Historic house in Louisiana, United States

Oakland Plantation House is a historic mansion located Along LA 963, about 0.63 mi west of Gurley, Louisiana.

The house was built by Judge Thomas W. Scott in 1827. It has a wide front gallery, and the entrance is highlighted by two large double doors.

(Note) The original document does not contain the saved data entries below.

Fixpoint exec (s : stmt) : M (gset string) unit :=
  match s with
  | ImportFrom _ names => bind_names names
  | ClassDef name bases body =>
      load_names bases;; load_names body;; bind_names [name]
  | Assign target callee => load_names [callee];; bind_names [target]
  | CallMethod receiver _ => load_names [receiver]
  | If test body =>
      load_names test;;
      (fix exec_all (body : list stmt) : M (gset string) unit :=
         match body with
         | [] => mret tt
         | s :: rest => exec s;; exec_all rest
         end) body
  end.

Fixpoint exec_all (body : list stmt) : M (gset string) unit :=
  match body with
  | [] => mret tt
  | s :: rest => exec s;; exec_all rest
  end.

(** [footer.py], run as a script. *)
Definition footer_py : list stmt :=
  [ ImportFrom "textual.app" ["App"; "ComposeResult"];
    ImportFrom "textual.widgets" ["Footer"; "Label"; "Header"];
    ImportFrom "textual.containers" ["Horizontal"];
    ImportFrom "textual.reactive" ["reactive"];
    ClassDef "ContainerFooterApp" ["App"] ["ComposeResult"];
    ClassDef "DynamicFooter" ["Container"]
      ["reactive"; "ComposeResult"; "str"];
    ClassDef "EnhancedFooter" ["Container"] ["str"; "ComposeResult"];
    ClassDef "NoScrollFooterApp" ["App"] ["reactive"; "ComposeResult"];
    If ["__name__"]
      [ Assign "app" "NoScrollFooterApp";
        CallMethod "app" "run" ] ].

Inside there are plank ceilings, Federal period woodwork, beaded board walls, and molded Adam style mantels.

Judge Scott's son-in-law, Iveson Greene Gayden, named the house after his Mississippi alma mater, Oakland College.

The house fell into disrepair until it was bought in 1976 by an attorney, William Hutchinson McClendon III, and his wife, Eugenia Slaughter, who have fully restored Oakland Plantation.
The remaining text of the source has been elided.